_WORK REQUIRED_
Find the line containing "- cbn [app]." in the entries below. Restate it and each line after it, word for word, up to and including the line containing "pose proof (spaced_order".

_AVAILABLE RECORDS_
Lemma split_at bp l : forall lo x0, spaced lo l -> x0.1 < bp -> (forall x, x ∈ l -> x.1 <> bp) ->
  exists l1 q l2, x0 :: l = l1 ++ q :: l2 /\ (forall x, x ∈ l1 ++ [q] -> x.1 < bp) /\ (forall x, x ∈ l2 -> bp < x.1).
Proof.
  induction l as [|y l IH]; intros lo x0 Hs H0 Hne.
  - exists [], x0, []. split; [done|]. split; intros x Hx; [by apply list_elem_of_singleton in Hx as ->|by apply not_elem_of_nil in Hx].
  - destruct Hs as [H1 H3]. pose proof (Hne y ltac:(left)) as Hy. destruct (Z.lt_ge_cases y.1 bp) as [Hlt|Hge].
    + destruct (IH _ y H3 Hlt) as (l1 & q & l2 & E & Hlo & Hhi); [intros x Hx; apply Hne; by right|]. exists (x0 :: l1), q, l2. cbn. rewrite E. split; [done|].
      split; [|done]. intros x [->|Hx]%elem_of_cons; [done|by apply Hlo].
    + exists [], x0, (y :: l). split; [done|]. split; intros x Hx; [by apply list_elem_of_singleton in Hx as ->|].
      apply elem_of_cons in Hx as [->|Hx]; [lia|]. pose proof (spaced_in _ _ _ H3 Hx). unfold reach in *. lia.
Qed.

Lemma place_exists fl bp : spaced (base - 1) (circle fl) -> base < bp -> (forall x, x ∈ fl -> x.1 <> bp) -> exists l1 q l2, place fl bp l1 q l2.
Proof. intros [_ Hs] Hb Hne. destruct (split_at bp fl _ (base, 0) Hs Hb Hne) as (l1 & q & l2 & E & H1 & H2). by exists l1, q, l2. Qed.

Section Find.
Context (fl : list block) (s : heap) (bp : Z) (Hl : linked (hmem s) (circle fl) base) (Hs : spaced (base - 1) (circle fl)) (Hbp : base < bp).

Lemma find_forward mid : forall k l1 x l2, circle fl = l1 ++ x :: mid ++ l2 -> (forall y, y ∈ x :: mid -> y.1 < bp) -> (forall y, y ∈ l2 -> bp < y.1) -> (length mid < k)%nat ->
  wp (find_place k bp x.1) s (fun r s' => s' = s /\ Some r = fst <$> last (x :: mid)).
Proof using Hl Hs Hbp.
  induction mid as [|y mid IH]; intros [|k] l1 x l2 E Hlo Hhi Hk; cbn [length] in Hk; try lia; cbn [find_place]; apply wp_bind, wp_gets;
    pose proof (Hlo x ltac:(left)) as Hx; pose proof Hl as Hlx; rewrite E in Hlx; apply linked_app in Hlx as [_ (Hn & _)]; rewrite Hn.
  - cbn [app]. rewrite Z.gtb_ltb, (proj2 (Z.ltb_lt _ _) Hx). cbn [andb orb]. destruct l2 as [|z l2]; cbn [haddr].
    + rewrite (proj2 (Z.ltb_ge _ _)) by lia. rewrite Z.geb_leb, (proj2 (Z.leb_le _ _)); [by apply wp_ret|].
      pose proof (spaced_in _ _ x Hs ltac:(rewrite E; set_solver)). lia.
    + rewrite (proj2 (Z.ltb_lt _ _)) by (apply Hhi; left). by apply wp_ret.
  - cbn [app haddr]. pose proof (Hlo y ltac:(right; left)) as Hy. rewrite (proj2 (Z.ltb_ge bp y.1)) by lia. rewrite andb_false_r.
    pose proof (spaced_order _ _ l1 x (y :: mid ++ l2) y E Hs ltac:(left)) as Hxy. unfold reach in Hxy.
    rewrite Z.geb_leb, (proj2 (Z.leb_gt _ _)) by lia. cbn [andb]. eapply wp_mono; [apply (IH k (l1 ++ [x]) y l2)|].
    + by rewrite <- app_assoc.
    + intros z Hz. apply Hlo. by right.
    + done.
    + lia.
    + intros r s' [-> Hr]. split; [done|]. by rewrite Hr.
Qed.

_RESPONSE TO THE TASK_
  - cbn [app]. rewrite Z.gtb_ltb, (proj2 (Z.ltb_lt _ _) Hx). cbn [andb orb]. destruct l2 as [|z l2]; cbn [haddr].
    + rewrite (proj2 (Z.ltb_ge _ _)) by lia. rewrite Z.geb_leb, (proj2 (Z.leb_le _ _)); [by apply wp_ret|].
      pose proof (spaced_in _ _ x Hs ltac:(rewrite E; set_solver)). lia.
    + rewrite (proj2 (Z.ltb_lt _ _)) by (apply Hhi; left). by apply wp_ret.
  - cbn [app haddr]. pose proof (Hlo y ltac:(right; left)) as Hy. rewrite (proj2 (Z.ltb_ge bp y.1)) by lia. rewrite andb_false_r.
    pose proof (spaced_order _ _ l1 x (y :: mid ++ l2) y E Hs ltac:(left)) as Hxy. unfold reach in Hxy.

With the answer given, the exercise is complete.